Laterally Unsupported Plate Bending Resistance in Strong Direction

[learning2banengineer]

Hi,

In a situation like the sketch attached, how would we determine the thickness of the plate? It does not fall into a particular situation as listed in table 4-2 in S16.
Thanks in advance.

 

[BAretired]

It is not a very good detail.

I would check shear and bending on the plate. For factored flexural compressive resistance, I would use Table 4-4 with effective length = 2L +b where be is the flange width of the supported beam.

If there are any horizontal loads parallel to the supported beam, the plate must be designed for bending and the column for torsion...messy detail.

BA

 

[BAretired]

I meant b, not be is the flange width.

BA

 

[msquared48]

The single knife plate bothers me here. I would go with two plates of the same or greater thickness mounted to the side of the tube section, two thru-bolts for erection only, and field welding of the two plates to the tube. The plates could be shop welded to the WF beam.

The kicker on the WF is a good idea for the torsion to the beam.

Mike McCann
MMC Engineering

 

[JStephen]

The latest AISC specification does include allowable stresses for flat bars bent the hard way.

 

[JoshPlumSE]

As JStephen mentions, section F11 from AISC 13th (or 14th edition) contains these formulas.

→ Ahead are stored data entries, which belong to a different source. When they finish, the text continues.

Lemma idt_tables s s' u : (exists c, cs s = Some c /\ length (irq_idt c) = 256%nat) -> irq_tables_init lay s = Some (s', u) -> idt_is boot_idt s'.
Proof.
  intros Hs E. unfold irq_tables_init in E. unfold mbind at 1, M_bind at 1 in E. cbn [modify] in E. set (s1 := set_targets _ s) in E.
  unfold mbind at 1, M_bind at 1 in E. destruct (clear_gates _ 0 s1) as [[s2 []]|] eqn:E2; [|done].
  apply idt_cleared in E2; [|exact Hs].
  pose proof Hlay as HL. unfold layout_ok in HL. rewrite !Forall_cons in HL.
  unfold mbind at 1, M_bind at 1 in E. destruct (idt_set_gate 0x20 _ _ _ s2) as [[s3 []]|] eqn:E3; [|done].
  eapply (idt_install _ s2 s3) in E3; [|exact E2|apply HL].
  unfold mbind at 1, M_bind at 1 in E. destruct (idt_set_gate 0x21 _ _ _ s3) as [[s4 []]|] eqn:E4; [|done].
  eapply (idt_install _ s3 s4) in E4; [|exact E3|apply HL].
  unfold mbind at 1, M_bind at 1 in E. destruct (load_idt _ _ s4) as [[s5 []]|] eqn:E5; [|done].
  apply (idt_is_same _ _ _ (idt_same_emit _ _ _ _ E5)) in E4.
  by eapply (idt_faults _ s5 s') in E; [|exact E4].
Qed.

Lemma idt_boot s s' u : (exists c, cs s = Some c /\ length (irq_idt c) = 256%nat) -> irq_core_init lay s = Some (s', u) -> idt_is boot_idt s'.
Proof.
  intros Hs E. unfold irq_core_init in E. unfold mbind at 1, M_bind at 1 in E. destruct (irq_tables_init lay s) as [[s6 []]|] eqn:E6; [|done].
  apply (idt_tables _ _ _ Hs) in E6.
  revert E6. apply idt_is_same. revert E. unfold pic_remap, pit_init, outb. refine ((_ : steps idt_same _) s6 s' u).
  steps_auto; apply idt_same_emit.
Qed.

(** ** Runs *)

Inductive op :=
| CoreInit
| IdtOnly
| Install (vector handler : Z)
| Bind (msg : list Z)
| MaskIrq0
| Wrapper (invoke_handler exit_handler ring0_stack_top : Z)
| TimerInit (fuel : nat) (base hint : Z)
| TimerBind (target : Z)
| TimerIsr (isr : Z)
| TimerRestore
| SignalHandler (handler : Z)
| SignalSend (fuel : nat) (target : Z)
| Irq0
| Irq1
| LapicTick
| SignalTick.

Context (dev : devices) (run : Z -> M unit) (kernel_invoke : Z -> Z -> list Z -> M unit) `{!Handlers run kernel_invoke}.

Definition exec (o : op) : M unit :=
  match o with
  | CoreInit => irq_core_init lay
  | IdtOnly => irq_setup_idt_only lay
  | Install v h => irq_install_handler v h
  | Bind msg => irq_manager_handler msg
  | MaskIrq0 => irq_mask_irq0 dev
  | Wrapper i e t => _ ← irq_x86_64_install_wrapper i e t; mret tt
  | TimerInit fuel b h => _ ← timer_core_init dev lay kernel_invoke fuel b h; mret tt
  | TimerBind t => timer_bind t
  | TimerIsr isr => timer_install_isr isr
  | TimerRestore => timer_restore_normal_isr lay
  | SignalHandler h => cross_core_signal_install_handler lay h
  | SignalSend fuel t => cross_core_signal_send dev fuel t
  | Irq0 => isr_irq0 kernel_invoke
  | Irq1 => isr_irq1 dev kernel_invoke
  | LapicTick => isr_lapic_timer kernel_invoke
  | SignalTick => isr_cross_core_signal run
  end.

Fixpoint run_ops (ops : list op) (s : state) : option state :=
  match ops with
  | [] => Some s
  | o :: ops => match exec o s with Some (s, _) => run_ops ops s | None => None end
  end.

Lemma run_ops_boot ops s :
  run_ops (CoreInit :: ops) s = match irq_core_init lay s with Some (s, _) => run_ops ops s | None => None end.
Proof. reflexivity. Qed.

Lemma x86_benign_invoke_word t w : steps benign (invoke_word kernel_invoke t w).
Proof. unfold invoke_word. steps_auto; [by apply x86_benign_emit|apply invoke_benign]. Qed.

Lemma benign_lapic_write r v : steps benign (lapic_write r v).
Proof. unfold lapic_write, lapic_write_at. steps_auto. by apply x86_benign_emit. Qed.

Lemma benign_irq0 : steps benign (isr_irq0 kernel_invoke).
Proof.
  unfold isr_irq0, dispatch_irq, outb. steps_auto; [by apply benign_local|apply x86_benign_invoke_word|by apply x86_benign_emit].
Qed.

Lemma benign_irq1 : steps benign (isr_irq1 dev kernel_invoke).
Proof.
  unfold isr_irq1, dispatch_irq, outb, inb. steps_auto; [by apply x86_benign_emit|apply x86_benign_invoke_word|by apply x86_benign_emit].
Qed.

(** The core's own fields, other than the IDT. *)
Lemma benign_fields c c' s : cs s = Some c -> irq_idt c' = irq_idt c -> benign s (set_cs (Some c') s).
Proof.
  intros Hc E. split; [unfold idt_same; cbn [cs set_cs]; rewrite Hc; cbn; by rewrite E|]. exists []. by rewrite app_nil_r.
Qed.
(* ===== verification/SerialX86.v ===== *)
(** * Serial output on x86-64 (coreinit/serial_x86_64.c)

    The driver of the 16550 at COM1, over a model of that UART. *)

From S2P Require Import Prelude StateM Serial.

Definition COM1 : Z := 0x3F8.

Record uart := { ier : Z; fcr : Z; lcr : Z; mcr : Z; divisor_low : Z; divisor_high : Z; tx : transmitter }.

Definition dlab (u : uart) : bool := Z.testbit (lcr u) 7.
Definition depth (u : uart) : nat := if Z.testbit (fcr u) 0 then 16%nat else 1%nat.

Definition set_tx (t : transmitter) (u : uart) : uart :=
  {| ier := ier u; fcr := fcr u; lcr := lcr u; mcr := mcr u; divisor_low := divisor_low u;
     divisor_high := divisor_high u; tx := t |}.

(** A byte written to register [r]: with DLAB set the first two are the
    divisor; bit 2 of the FIFO control register empties the queue. *)
Definition write_reg (r v : Z) (u : uart) : uart :=
  let t := tx u in
  match r with
  | 0 => if dlab u then {| ier := ier u; fcr := fcr u; lcr := lcr u; mcr := mcr u; divisor_low := v;
                           divisor_high := divisor_high u; tx := t |}
         else set_tx (enqueue (depth u) v t) u
  | 1 => if dlab u then {| ier := ier u; fcr := fcr u; lcr := lcr u; mcr := mcr u; divisor_low := divisor_low u;
                           divisor_high := v; tx := t |}
         else {| ier := v; fcr := fcr u; lcr := lcr u; mcr := mcr u; divisor_low := divisor_low u;
                 divisor_high := divisor_high u; tx := t |}
  | 2 => {| ier := ier u; fcr := v; lcr := lcr u; mcr := mcr u; divisor_low := divisor_low u;
            divisor_high := divisor_high u;
            tx := if Z.testbit v 2 then {| t_clock := t_clock t; t_fifo := []; t_wire := t_wire t |} else t |}
  | 3 => {| ier := ier u; fcr := fcr u; lcr := v; mcr := mcr u; divisor_low := divisor_low u;
            divisor_high := divisor_high u; tx := t |}
  | 4 => {| ier := ier u; fcr := fcr u; lcr := lcr u; mcr := v; divisor_low := divisor_low u;
            divisor_high := divisor_high u; tx := t |}
  | _ => u
  end.

Section driver.
Context `{Line}.

Definition outb (port v : Z) : M uart unit :=
  modify (fun u => write_reg (port - COM1) (v mod 256) (set_tx (elapse (tx u)) u)).

(** Of the registers, the driver reads the line status only: bit 5 says that
    the queue is empty. *)
Definition inb (port : Z) : M uart Z := fun u =>
  let others := noise (t_clock (tx u)) mod 256 in
  let u := set_tx (elapse (tx u)) u in
  if port - COM1 =? 5 then Some (u, status_bit 5 (bool_decide (t_fifo (tx u) = [])) others) else None.

Definition serial_init : M uart unit :=
  _ ← outb (COM1 + 1) 0x00;
  _ ← outb (COM1 + 3) 0x80;
  _ ← outb (COM1 + 0) 0x01;
  _ ← outb (COM1 + 1) 0x00;
  _ ← outb (COM1 + 3) 0x03;
  _ ← outb (COM1 + 2) 0xC7;
  outb (COM1 + 4) 0x0B.

Definition transmit_empty : M uart Z := v ← inb (COM1 + 5); mret (Z.land v 0x20).

Definition putc (n : nat) (c : Z) : M uart unit :=
  _ ← poll_until (r ← transmit_empty; mret (negb (r =? 0))) n; outb COM1 (c mod 256).
End driver.
#[export] Instance x86_transmits : Transmits SerialX86.putc x86_ready x86_out.
Proof.
  intros u c Hu Hc. destruct (line_drains (tx u)) as [k Hk].
  destruct (poll_until_returns (r ← transmit_empty; mret (negb (r =? 0))) x86_tick
              (fun u => bool_decide (t_fifo (tx u) = [])) x86_ready (fun u Hu => Hu) (fun u _ => x86_look u) k u Hu) as (j & Hj & Hp).
  { destruct (x86_iter_ready (Datatypes.S k) u Hu) as (_ & _ & E). by rewrite E, bool_decide_eq_true. }
  destruct (x86_iter_ready j u Hu) as (Hu1 & Ho1 & _). set (u1 := Nat.iter j x86_tick u) in *.
  exists (Datatypes.S k), (set_tx (enqueue (depth u1) c (elapse (tx u1))) u1). split_and!.
  - done.
  - unfold x86_out at 1. cbn [tx set_tx]. rewrite enqueue_sent; [by rewrite elapse_sent, <- Ho1|].
    rewrite bool_decide_eq_true in Hj. unfold elapse. cbn [t_fifo]. rewrite Hj, drop_nil. unfold depth. cbn.
    case_match; lia.
  - intros n' Hn'. unfold SerialX86.putc. unfold mbind at 1, M_bind at 1. rewrite (Hp n' Hn').
    unfold outb, modify. rewrite Z.sub_diag, Z.mod_mod, (Z.mod_small c) by done. unfold write_reg. cbv zeta.
    change (dlab (set_tx (elapse (tx u1)) u1)) with (dlab u1). rewrite Hu1. done.
Qed.
End x86.

(** ** Set-up *)

Section init.
Context `{LiveLine}.

Import SerialArm.

(** The driver writes a register that is not the data register. *)
Definition arm_set (r v : Z) (s : serial) : serial := set_dev (set_reg r v (set_tx (elapse (u_tx (dev s))) (dev s))) s.

Lemma arm_set_reg r v s :
  0 <= r < 0x1000 -> r <> (if u_cadence (dev s) then CADENCE_FIFO else PL011_DR) ->
  u_cadence (dev s) = true \/ Z.testbit (u_regs (dev s) PL011_CR) 0 = false \/ r = PL011_CR \/ r = PL011_IMSC ->
  mmio_write32 (u_base (dev s) + r) v s = Some (arm_set r v s, tt).
Proof.
  intros Hr Hne Hc. unfold mmio_write32, arm_set. cbv zeta. cbn [u_base set_tx u_cadence u_regs u_depth].
  rewrite Z.add_simpl_l, (proj2 (Z.leb_le _ _)), (proj2 (Z.ltb_lt _ _)) by lia. cbn [andb].
  rewrite (proj2 (Z.eqb_neq _ _)) by done.
  destruct Hc as [->|[->|[->| ->]]]; cbn [negb andb]; rewrite ?andb_false_r; done.
Qed.

Lemma arm_set_out r v s : arm_out (arm_set r v s) = arm_out s.
Proof. unfold arm_out. apply elapse_sent. Qed.
Lemma create_owned node kind descr cap sync st i0 e0 k' h :
  cinv st -> no_wrap st -> g_resource_storage_next st < Z.of_nat RESOURCE_POOL_SIZE ->
  g_resource_index st !! i0 = Some e0 -> ri_used e0 = false ->
  k_create (OResource (Z.to_nat (g_resource_storage_next st))) (k st) = (k', Some h) -> h <> 0 ->
  exists st' i, create_resource_object node kind descr cap sync 0 st = (st', h) /\ k st' = k' /\
    g_resource_storage_next st' = g_resource_storage_next st + 1 /\
    first_index (fun e => negb (ri_used e)) (g_resource_index st) = Some i /\
    (forall j, j <> i -> g_resource_index st' !! j = g_resource_index st !! j) /\
    nodes_kept st st' /\ owns node kind descr st' /\
    forall node' kind' descr', owns node' kind' descr' st -> owns node' kind' descr' st'.
Proof.
  intros Hinv Hw Hroom Hi0 Hu0 Hc Hh. pose proof (create_resource_object_spec other node kind descr cap sync 0 st Hinv Hw) as Hspec.
  destruct (ci_res _ Hinv) as (Hl & Hli & H0 & Hidx & _). destruct (k_create_fresh _ _ _ _ Hc Hh) as (_ & Hfresh & Hnew).
  assert (forall h o, names (k st) h o -> names k' h o) as Hkeep.
  { intros h1 o Hn. destruct (request_words_0 o) as [n Hr]. by eapply names_create. }
  destruct (first_index_exists (fun e => negb (ri_used e)) _ i0 e0 Hi0) as (i & Hi & _); [by rewrite Hu0|].
  pose proof (first_index_lt _ _ _ Hi) as Hlt.
  revert Hspec. unfold create_resource_object. rewrite (proj2 (Z.leb_gt _ _) Hroom). unfold factory_create.
  cbn [k set_g_resource_storage set_g_resource_storage_next]. rewrite Hc. change (default 0 (Some h)) with h. cbn [snd fst].
  rewrite (proj2 (Z.eqb_neq h 0) Hh).
  unfold resource_index_claim.
  cbn [g_resource_index set_k set_g_resource_storage set_g_resource_storage_next]. rewrite Hi. intros (_ & _ & Hp). specialize (Hp Hh).
  eexists _, i. split_and!; [reflexivity|done| |done| | | |]; cbn.
  - rewrite u64_small; [done|]. destruct Hw. unfold is_u64. lia.
  - intros j Hj. by apply list_lookup_insert_ne.
  - by split_and!.
  - exists i. eexists _, _. split_and!; [by apply list_lookup_insert_eq|done..| | |]; [exact Hp|done..].
  - intros n' k1 d' (j & e & info & Hj & Hu & Hk & Hpe & Ho & Hd). exists j, e, info.
    assert (j <> i) as Hji.
    { intros ->. apply first_index_Some in Hi as (e1 & He1 & Hn1 & _). rewrite Hj in He1. injection He1 as <-. by rewrite Hu in Hn1. }
    split_and!; [by cbn; rewrite list_lookup_insert_ne|done..| |done|done].
    destruct (Hidx j e Hj Hu) as (s & Hs & _ & Hlt' & _). rewrite <- Hpe. unfold peek. cbn.
    rewrite (proj1 (Hkeep _ _ Hs) RESOURCE_METHOD_GET_INFO 1%nat eq_refl), (proj1 Hs RESOURCE_METHOD_GET_INFO 1%nat eq_refl).
    by rewrite nth_insert_ne by lia.
Qed.

Lemma joined_kept node arch target h slot st st1 st2 :
  joined node arch target h slot st st1 -> nodes_kept st1 st2 -> joined node arch target h slot st st2.
Proof.
  intros (Hf & Hn & Hk & Hs) (Hi & Hst & _ & Hnames). split_and!; [|done|by apply Hnames|by rewrite Hst].
  rewrite <- Hf. unfold node_find_by_id, node_index_of. by rewrite Hi.
Qed.

(** A new node is given a handle; no resource is touched. *)
Lemma join_done node arch target st n :
  cinv st -> no_wrap st -> node_find_by_id node st = 0 -> g_node_storage_next st < Z.of_nat MAX_NODES -> grants (S n) (k st) ->
  exists st' h slot, handle_join_node [node; arch; target] 24 st = (st', Some [h]) /\ h <> 0 /\
    joined node arch target h slot st st' /\ grants n (k st') /\
    g_resource_index st' = g_resource_index st /\ g_resource_storage_next st' = g_resource_storage_next st /\
    g_node_storage_next st' = g_node_storage_next st + 1.
Proof.
  intros Hinv Hw Hnew Hroom Hg. pose proof (join_node_spec [node; arch; target] 24 st Hinv Hw) as Hs. cbv zeta in Hs.
  destruct (Hg (ONode (Z.to_nat (g_node_storage_next st)))) as (k' & h & Hc & Hh & Hg').
  change (word [node; arch; target] 0) with node in Hs. rewrite Hnew, Hc in Hs. cbn [snd default] in Hs.
  rewrite (proj2 (Z.leb_gt _ _) Hroom) in Hs. change (default 0 (Some h)) with h in Hs.
  assert (let st' := fst (handle_join_node [node; arch; target] 24 st) in
    k st' = k' /\ g_resource_storage_next st' = g_resource_storage_next st /\
    g_node_storage_next st' = g_node_storage_next st +64 1) as (Hk & Hn & Hn1).
  { unfold handle_join_node. change (word [node; arch; target] 0) with node. rewrite Hnew. cbn [Z.eqb negb].
    unfold create_node_object. rewrite (proj2 (Z.leb_gt _ _) Hroom). unfold factory_create.
    cbn [k set_g_node_storage set_g_node_storage_next]. rewrite Hc. change (default 0 (Some h)) with h. cbn [fst snd].
    rewrite (proj2 (Z.eqb_neq h 0) Hh). unfold node_index_claim.
    rewrite (proj2 (Z.eqb_neq h 0) Hh). cbn zeta. rewrite ?(proj2 (Z.eqb_neq h 0) Hh). cbn [fst].
    match goal with |- context [match ?m with Some _ => _ | None => _ end] => by destruct m end. }
  destruct (ci_node _ Hinv) as (_ & _ & H0 & _). rewrite u64_small in Hn1 by (unfold is_u64, W64, MAX_NODES in *; lia).
  destruct (handle_join_node _ _ _) as [st' answer]. cbn [fst] in *. subst k'.
  destruct Hs as [Hi Hs]. exists st', h, (Z.to_nat (g_node_storage_next st)). change (reply 24 [h]) with (Some [h]) in Hs.
  destruct h as [|q|q]; [done| |]; destruct Hs as [-> Hj]; by split_and!.
Qed.

Context (invoke : invoke_fn (cstate K)) (h node : Z).
Context `{!Serves L other invoke h}.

Mn = Cb*(1.52-0.274*(L*d/t^2)*Fy/E)*My < Mp
or
Mn = Fcr*Sx = 1.9E*Cb/(L*d/t^2)*Sx

 

[rb1957]

consider the compression side as a flat plate buckling under a direction compression load. for me the allowable works out at something like .4*pi^2*E/(12*(1-v^2))*(t/b)^2 = 0.36*E*(t/b)^2. for b, i'd assume a distance (30t?), get an allowable, get the bending stress at the mid point, get an MS; then again for 1/2 the effective width (the allowable and the average bending stresses will both increase, but does the MS decrease ?)